Аннотация рабочей программы дисциплины
«Обработка и интерпретация данных научного исследования»

Цель изучения дисциплины Обеспечение знаниями, умениями, владениями, необходимыми для корректной статистической обработки баз данных для прикладной части магистерского исследования, в том числе преобразования данных, проверки статистических гипотез, изучения взаимозависимостей между переменными, построения многомерных моделей.
Место дисциплины в учебном плане Б1.О.3
Формируемые компетенции ОПК-4.1, ОПК-4.2, ОПК-4.3, ОПК-4.4, ОПК-4.5, ПК-2.1, ПК-2.2, ПК-2.3
Знания, умения и навыки, получаемые в результате освоения дисциплины
Знать:
Знать правила формулирования целей и задач научного исследования для разработки и реализации технологий оказания социальных услуг. Знать основные статистические техники и процедуры первичной обработки данных, двумерного анализа, алгоритм статистического вывода. Иметь общие представления о многомерных методах статистической обработки, процедурах качественного анализа, их использования в процессе разработки и реализации технологий оказания социальных услуг.
Осознавать влияние методологии на исследовательский процесс. Знать перспективы развития количественных и качественных методов социологического исследования в свете современных методологических представлений.
Знать особенности применения современных технологий обработки данных и визуализации результатов исследования, в том числе интерактивных приложений. Знать существующие программы статистической обработки данных, их возможности и ограничения, использование в отечественной и зарубежной практике разработки и оценки качества социальных услуг.
Уметь:
Уметь применять на практике методы статистического анализа данных, в том числе эксплораторные методы, методы проверки статистических гипотез.
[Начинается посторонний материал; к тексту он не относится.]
(** * keep-alive.js: the LRU cache of Vue's <keep-alive> component

    A shallow embedding of [src/keep-alive/keep-alive.js].  The JavaScript
    objects the component works on are modelled as follows.

    - [cache] is a prototype-less object used as a map from property name
      to a VNode or [null].  Properties are never deleted, only overwritten,
      and [for ... in] walks them in property order, so the object is an
      association list in creation order ([JsLib.own_keys] gives the
      enumeration order).
    - [keys] is an array of strings: a [list string].
    - VNodes are shared mutable objects.  The fields the component only
      reads ([key], [tag], [componentOptions]) are part of the [VNode]
      value together with the object identity [vid]; the fields that are
      assigned through aliases ([componentInstance], [data.keepAlive]) live
      in field stores of the [World], indexed by identity.
    - [$destroy()] is foreign code: its observable effect is an entry in
      [destroyed_log] and either a normal return or a raised error. *)

From Stdlib Require Import ZArith List String Ascii Bool Lia DecimalString DecimalPos.
From stdpp Require Import base option list gmap strings.

Local Open Scope string_scope.
Local Open Scope list_scope.

(** ** The JavaScript built-ins the component relies on *)
Module JsLib.

(** [s.split(',')]: the fields between the commas, at least one. *)
Fixpoint split_comma_aux (cur : string) (s : string) : list string :=
  match s with
  | EmptyString => [cur]
  | String c rest =>
      if Ascii.eqb c ","%char
      then cur :: split_comma_aux EmptyString rest
      else split_comma_aux (cur ++ String c EmptyString) rest
  end.

Definition split_comma (s : string) : list string :=
  split_comma_aux EmptyString s.

(** [arr.indexOf(x) > -1] on an array of strings (strict equality). *)
Definition includes (arr : list string) (x : string) : bool :=
  existsb (String.eqb x) arr.

(** Modelled from the spec: [remove] of Vue's [shared/util], which is
    imported by the source and not part of it.  The spec's [removeKey]
    removes the key "from anywhere in the sequence; no-op if absent";
    the repository's notes spell it as [indexOf] followed by
    [splice(index, 1)], that is, the first occurrence goes. *)
Fixpoint remove (arr : list string) (item : string) : list string :=
  match arr with
  | [] => []
  | x :: rest => if String.eqb x item then rest else x :: remove rest item
  end.

(** *** [parseInt(string)] with no radix argument (ECMAScript 19.2.5),
    on strings of ASCII characters *)

Definition is_white (c : ascii) : bool :=
  let n := nat_of_ascii c in
  (n =? 32)%nat || ((9 <=? n)%nat && (n <=? 13)%nat).

Fixpoint trim_start (s : string) : string :=
  match s with
  | String c rest => if is_white c then trim_start rest else s
  | EmptyString => EmptyString
  end.

Definition digit_value (c : ascii) : option Z :=
  let n := Z.of_nat (nat_of_ascii c) in
  if (48 <=? n)%Z && (n <=? 57)%Z then Some (n - 48)%Z
  else if (97 <=? n)%Z && (n <=? 122)%Z then Some (n - 87)%Z
  else if (65 <=? n)%Z && (n <=? 90)%Z then Some (n - 55)%Z
  else None.

(** The longest prefix of radix-[r] digits, folded into its value;
    [None] when there is no digit at all. *)
Fixpoint digits (r : Z) (acc : option Z) (s : string) : option Z :=
  match s with
  | EmptyString => acc
  | String c rest =>
      match digit_value c with
      | Some d =>
          if (d <? r)%Z
          then digits r (Some (r * default 0%Z acc + d)%Z) rest
          else acc
      | None => acc
      end
  end.

Definition strip_sign (s : string) : Z * string :=
  match s with
  | String "-" rest => ((-1)%Z, rest)
  | String "+" rest => (1%Z, rest)
  | _ => (1%Z, s)
  end.

Definition strip_hex (s : string) : Z * string :=
  match s with
  | String "0" (String "x" rest) => (16%Z, rest)
  | String "0" (String "X" rest) => (16%Z, rest)
  | _ => (10%Z, s)
  end.

(** [None] stands for NaN.  The result is the integer the digits denote;
    JavaScript rounds it to the nearest Number, which changes it only
    beyond 2^53 and makes no difference to its comparison with the length
    of an array. *)
Definition parseInt_string (s : string) : option Z :=
  let '(sign, s1) := strip_sign (trim_start s) in
  let '(radix, s2) := strip_hex s1 in
  match digits radix None s2 with
  | Some n => Some (sign * n)%Z
  | None => None
  end.

(** [Number.isSafeInteger(z)]: the integers of magnitude below 2^53.
    Each of them is a Number, and [String] prints it as its decimal
    digits.  (Beyond them not every integer is a Number, and from 1e21 on
    [String] prints the exponent form, as in ["1e+21"].) *)
Definition is_safe_integer (z : Z) : bool := (Z.abs z <? 2 ^ 53)%Z.

Class SafeInteger (z : Z) : Prop :=
  safe_integer : is_safe_integer z = true.

#[global] Hint Extern 0 (SafeInteger _) => exact (eq_refl true) :
  typeclass_instances.

(** [String(n)] for a safe integer [n]: its decimal digits, with a minus
    sign when it is negative. *)
Definition number_to_string (z : Z) : string :=
  NilZero.string_of_int (Z.to_int z).

(** *** Property enumeration order of an ordinary object

    [for (key in obj)] visits the own properties of a prototype-less
    object with the array indices first, in ascending numeric order, and
    then the other names in creation order. *)

Definition array_index (s : string) : option N :=
  match NilZero.uint_of_string s with
  | Some d =>
      let n := N.of_uint d in
      if String.eqb (NilZero.string_of_uint (N.to_uint n)) s
         && (n <? 4294967295)%N
      then Some n else None
  | None => None
  end.

Fixpoint insert_index (x : N * string) (l : list (N * string)) :
  list (N * string) :=
  match l with
  | [] => [x]
  | y :: rest =>
      if (fst x <=? fst y)%N then x :: l else y :: insert_index x rest
  end.

Definition sort_indices (l : list (N * string)) : list (N * string) :=
  fold_right insert_index [] l.

Fixpoint index_names (names : list string) : list (N * string) :=
  match names with
  | [] => []
  | s :: rest =>
      match array_index s with
      | Some n => (n, s) :: index_names rest
      | None => index_names rest
      end
  end.

Fixpoint plain_names (names : list string) : list string :=
  match names with
  | [] => []
  | s :: rest =>
      match array_index s with
      | Some _ => plain_names rest
      | None => s :: plain_names rest
      end
  end.

(** Enumeration order of property names given in creation order. *)
Definition own_keys (names : list string) : list string :=
  map snd (sort_indices (index_names names)) ++ plain_names names.

End JsLib.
Уметь выбрать адекватные методы визуализации полученных результатов.
Формулировать в ходе анализа данных результатов магистерского исследования сложные исследовательские вопросы, для ответа на которые требуется привлечение более трех переменных, в том числе специально создаваемых для исследовательских целей. Привлекать для доказательства статистических гипотез разнообразные методы с учетом целей и задач исследования.
Уметь ставить конкретные научно-прикладные задачи по конструированию и реализации технологий оказания социальных услуг и решать их с помощью обширного арсенала статистических методов, в том числе методов многомерного анализа данных, статистического моделирования, качественных методов. Использовать наиболее современные и адекватные имеющимся данным методы визуализации и представления результатов научного исследования.
Иметь навыки и (или) опыт деятельности (владеть):
Способностью определить дизайн исследования, основные методы, техники и процедуры обработки и анализа данных. Владеть первичными навыками обработки и анализа данных (анализ описательных статистик, простая модификация данных). Методами статистического вывода в двумерном анализе (корректный выбор параметрических или непараметрических методов с учетом природы данных, целей и задач исследования).
Владеть навыками более сложной модификации данных (создания новых переменных на основе формул, сложной перекодировки, взвешивания и т.д.). Владеть навыками обработки больших массивов данных, привлечения для анализа большого числа переменных одновременно. Владеть основными навыками многомерного анализа данных, включающего более двух переменных. Владеть основными техниками и процедурами кодирования текстов и аналитического описания.
Владеть количественными и качественными методами обработки и интерпретации данных магистерского исследования, в том числе методами вывода теории из качественных эмпирических данных, создания многомерных моделей.
Содержание дисциплины Выбор исследовательской стратегии и ее обоснование . Отбор и модификация данных . Первичные описательные статистики и . Двумерный анализ и выбор метода статистического . Многомерные методы и основы математического моделирования. Анализ данных качественного исследования . Подготовка аналитического отчета по результатам магистерского исследования.
Виды учебной работы Лекции, лабораторные, самостоятельная работа.
Используемые информационные, инструментальные и программные средства
MS Office
IBM SPSS Statistics
Microsoft Windows
7-Zip
AcrobatReader
Электронная база данных «Scopus» (https://www.scopus.com/)
Электронная библиотечная система Алтайского государственного университета (http://elibrary.asu.ru/)
Научная электронная библиотека eLIBRARY.RU (https://elibrary.ru/)
Форма промежуточной аттестации Экзамен.